Bethany House of Laredo is a non-profit organization based in Laredo, Texas, USA, serving homeless people, disabled people, impoverished people, elderly people and veterans Laredo and Webb County. The organization runs several centers providing shelters and services for homeless people and other vulnerable groups.

== History ==
Bethany House was founded in 1982 by Father Charles M. McNaboe, a Roman Catholic priest, and registered as a non-profit organization in 1984. The organization was initially housed in the former Texas Hat Company building. In 2002 an additional site was opened to create a homeless shelter (the Lamar Bruni Vergara Community Shelter) and transitional housing service (Guadalupe and Lilia Martinez Resource Center).
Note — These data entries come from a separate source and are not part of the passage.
(** * node-build-talk: the express server of [index.js] and its Dockerfile

    [index.js] is eight lines: it creates an express application,
    registers one route, starts listening on port 3000 and prints a line.
    What the process then does is decided by the libraries those eight
    lines call: express (routing, [res.send], the default not-found
    response) and node ([net.Server.listen], [process.nextTick], uncaught
    exceptions).  This file embeds the program over a model of exactly the
    library entry points it reaches (express 4: [lib/application.js],
    [lib/router], [lib/response.js], [lib/request.js], with the packages
    fresh and finalhandler; node: [lib/net.js], [lib/_http_server.js]),
    and states the properties
    of the specification about it.  The Dockerfile that ships with
    [index.js] is embedded as the list of its instructions. *)

From Stdlib Require Import String Ascii List ZArith Bool Lia DecimalString.
Import ListNotations.
Open Scope string_scope.
Open Scope Z_scope.

(** ** Strings as the libraries use them *)

Module Str.

(** [String.prototype.toLowerCase] on the ASCII range. *)
Definition lower_ascii (c : ascii) : ascii :=
  let n := nat_of_ascii c in
  if ((65 <=? n) && (n <=? 90))%nat then ascii_of_nat (n + 32) else c.

Fixpoint toLowerCase (s : string) : string :=
  match s with
  | EmptyString => EmptyString
  | String c rest => String (lower_ascii c) (toLowerCase rest)
  end.

(** [String.prototype.toUpperCase] on the ASCII range. *)
Definition upper_ascii (c : ascii) : ascii :=
  let n := nat_of_ascii c in
  if ((97 <=? n) && (n <=? 122))%nat then ascii_of_nat (n - 32) else c.

Fixpoint toUpperCase (s : string) : string :=
  match s with
  | EmptyString => EmptyString
  | String c rest => String (upper_ascii c) (toUpperCase rest)
  end.

(** [s] without its last character when that character is a slash. *)
Fixpoint strip_slash (s : string) : string :=
  match s with
  | EmptyString => EmptyString
  | String c EmptyString => if Ascii.eqb c "/" then EmptyString else s
  | String c rest => String c (strip_slash rest)
  end.

(** A word character of a regular expression: a letter, a digit or the
    underscore. *)
Definition word_char (c : ascii) : bool :=
  let n := nat_of_ascii c in
  (((48 <=? n) && (n <=? 57)) || ((65 <=? n) && (n <=? 90))
   || ((97 <=? n) && (n <=? 122)) || (n =? 95))%nat.

(** [s] starts with [lit], whatever the case of its letters ([lit] is in
    lower case), and then ends or goes on with a character that is not a
    word character. *)
Fixpoint literal_here (lit s : string) : bool :=
  match lit, s with
  | EmptyString, EmptyString => true
  | EmptyString, String c _ => negb (word_char c)
  | String l lit', String c s' => Ascii.eqb l (lower_ascii c) && literal_here lit' s'
  | String _ _, EmptyString => false
  end.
The organization moved to 817 Hidalgo Street in 2009, and their Barbara A. Kazen Center Center for Hope was opened in 2014.

==Services==
Services provided include:
- Onsite Meals Program
- Meal delivery service
- Case Management Program (assessment and referral to medical, mental health, social, employment, job training, and life skills support services)
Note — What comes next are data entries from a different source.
Lemma intersection_bounds (a b result c : Envelope3d) :
  well_formed a = true -> well_formed b = true ->
  fst (intersection a b result) = true ->
  let r := snd (intersection a b result) in
  covers a r = true /\ covers b r = true /\
  (covers a c = true -> covers b c = true -> covers r c = true).
Proof.
  intros Hwa Hwb Hok.
  destruct (intersection_extents a b result Hwa Hwb Hok)
    as (Hnx & Hxx & Hny & Hxy & Hnz & Hxz).
  cbv zeta in *.
  set (r := snd (intersection a b result)) in *.
  destruct (max_of_lower_bound _ _ _ (minx c) Hnx) as (X1 & X2 & X3).
  destruct (min_of_upper_bound _ _ _ (maxx c) Hxx) as (X4 & X5 & X6).
  destruct (max_of_lower_bound _ _ _ (miny c) Hny) as (Y1 & Y2 & Y3).
  destruct (min_of_upper_bound _ _ _ (maxy c) Hxy) as (Y4 & Y5 & Y6).
  destruct (max_of_lower_bound _ _ _ (minz c) Hnz) as (Z1 & Z2 & Z3).
  destruct (min_of_upper_bound _ _ _ (maxz c) Hxz) as (Z4 & Z5 & Z6).
  repeat split.
  - unfold covers. split_andb; assumption.
  - unfold covers. split_andb; assumption.
  - intros Hac Hbc. covers_facts Hac. covers_facts Hbc.
    unfold covers. split_andb; auto.
Qed.

(** X12.  When [intersection] succeeds on well-formed envelopes, its result
    is covered by both operands, and covers every box that both operands
    cover: it is the largest box inside both. *)
Theorem intersection_greatest_lower_bound (a b result c : Envelope3d) :
  well_formed a = true -> well_formed b = true ->
  fst (intersection a b result) = true ->
  let r := snd (intersection a b result) in
  covers a r = true /\ covers b r = true /\
  (covers a c = true -> covers b c = true -> covers r c = true).
Proof. apply intersection_bounds. Qed.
- Emergency homeless shelters (Bethany House Emergency Shelters, Lamar Bruni Vergara Emergency Shelter, Barbara A. Kazen Center for Hope)
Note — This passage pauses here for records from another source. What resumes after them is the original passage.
(** X10. [skipLoop] is exact.  Called on a LoopOpen at position [i] of a
    vector shorter than 2^64, it returns [q] only if [q] holds a LoopClose
    and the Commands strictly between [i] and [q] are properly nested; and
    when it does not return a position it has run off the end of the
    vector, which happens only if no such LoopClose exists. *)
Theorem skipLoop_exact (sourceCode : list Command) (i : nat) (o : Command) :
  Z.of_nat (length sourceCode) < size_t_modulus ->
  nth_error sourceCode i = Some o ->
  Command_eq o LoopBegin = true ->
  (forall q,
      skipLoop sourceCode i = Ok q ->
      exists pre body c post,
        sourceCode = pre ++ o :: body ++ c :: post /\
        length pre = i /\
        Command_eq c LoopEnd = true /\
        balanced body /\
        q = (i + 1 + length body)%nat) /\
  (forall e,
      skipLoop sourceCode i = Err e ->
      e = OutOfBounds /\
      ~ exists pre body c post,
          sourceCode = pre ++ o :: body ++ c :: post /\
          length pre = i /\
          Command_eq c LoopEnd = true /\
          balanced body).
Proof.
  intros Hsmall Ho Hb.
  destruct (nth_error_split_skipn _ _ _ Ho) as (rest & Hskip & Hsplit & Hlen).
  assert (Hlr : (length sourceCode = i + S (length rest))%nat).
  { rewrite Hsplit at 1. rewrite length_app, Hlen. reflexivity. }
  split.
  - intros q Hq. unfold skipLoop in Hq. rewrite Ho, Hb, Hskip in Hq.
    cbn [skipLoop_scan] in Hq. rewrite Hb in Hq.
    change (size_t_wrap (0 + 1)) with 1 in Hq. cbn [negb Z.eqb] in Hq.
    destruct (skipLoop_scan_sound rest (S i) 1 q ltac:(lia) ltac:(lia) Hq)
      as (l & post & -> & Hl & Hql).
    change (Z.to_nat 1) with 1%nat in Hl.
    inversion Hl as [|k b c l0 Hbal Hc Hl0]; subst. inversion Hl0; subst.
    exists (firstn i sourceCode), b, c, post.
    rewrite <- app_assoc in Hsplit. simpl in Hsplit.
    split; [exact Hsplit|]. split; [exact Hlen|]. split; [exact Hc|].
    split; [exact Hbal|]. rewrite length_app in Hql. simpl in Hql. lia.
  - intros e He. split.
    + unfold skipLoop in He. rewrite Ho, Hb in He.
      eapply skipLoop_scan_error. exact He.
    + intros (pre & body & c & post & Heq & Hpre & Hc & Hbal).
      assert (Hbody : Z.of_nat (length body) + 1 < size_t_modulus).
      { rewrite Heq in Hsmall. rewrite length_app in Hsmall. simpl in Hsmall.
        rewrite length_app in Hsmall. simpl in Hsmall. lia. }
      pose proof (skipLoop_matching pre o body c post Hb Hc Hbal Hbody) as Hok.
      rewrite <- Heq, Hpre in Hok. congruence.
Qed.

Lemma skipLoop_exact_witness :
  (exists pre body c post,
      chars_program "+[[-]>]<[" = pre ++ mkCommand "[" 1 :: body ++ c :: post /\
      length pre = 1%nat /\
      Command_eq c LoopEnd = true /\
      balanced body /\
      6%nat = (1 + 1 + length body)%nat) /\
  skipLoop (chars_program "+[[-]>]<[") 8 = Err OutOfBounds.
Proof.
  split.
  - apply (proj1 (skipLoop_exact (chars_program "+[[-]>]<[") 1 (mkCommand "[" 1)
                    ltac:(vm_compute; reflexivity) eq_refl eq_refl) 6%nat).
    reflexivity.
  - destruct (skipLoop (chars_program "+[[-]>]<[") 8) as [q|e] eqn:E;
      [vm_compute in E; discriminate|].
    destruct (proj2 (skipLoop_exact (chars_program "+[[-]>]<[") 8 (mkCommand "[" 1)
                       ltac:(vm_compute; reflexivity) eq_refl eq_refl) e E)
      as [-> _].
    reflexivity.
Defined.

(** * Further properties of interpret *)



Lemma set_nth_set_nth a b : forall mem n,
  set_nth n b (set_nth n a mem) = set_nth n b mem.
Proof.
  induction mem as [|x mem IH]; intros [|n]; simpl; try reflexivity.
  rewrite IH. reflexivity.
Qed.

Lemma assign_assign p a b : assign (assign p a) b = assign p b.
Proof.
  unfold assign. cbn [index_ mem_]. rewrite set_nth_set_nth. reflexivity.
Qed.

Lemma extract_char_some : forall buf c ns,
  StremIter buf = c :: ns ->
  exists buf',
    extract_char (mkIstream buf false) = (mkIstream buf' false, Some c) /\
    StremIter buf' = ns.
Proof.
  unfold extract_char. cbn [in_fail in_buf].
  induction buf as [|x buf IH]; intros c ns H; [discriminate|].
  unfold StremIter in H. simpl in H. simpl.
  destruct (isspace x); simpl in H.
  - apply IH. exact H.
  - injection H as -> H. exists buf. split; [reflexivity | exact H].
Qed.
- Transitional housing for homeless people
- Rapid rehousing
- Homelessness prevention
- Guadalupe and Lilia Martinez Resource Center (including provision of sanitary, washing and laundry facilities, telephones, drinking water, a children's library and study space)
- Clothing Center and Thrift Shop
- Food Pantry
- Kid's Café
- Luz De Esperanza-Learning Program (Saturday school)
- After-school tuition
- Community Health and Service Fair
- Faith-based services

==Partnerships==
Bethany House is a member of the "Laredo Homeless Coalition".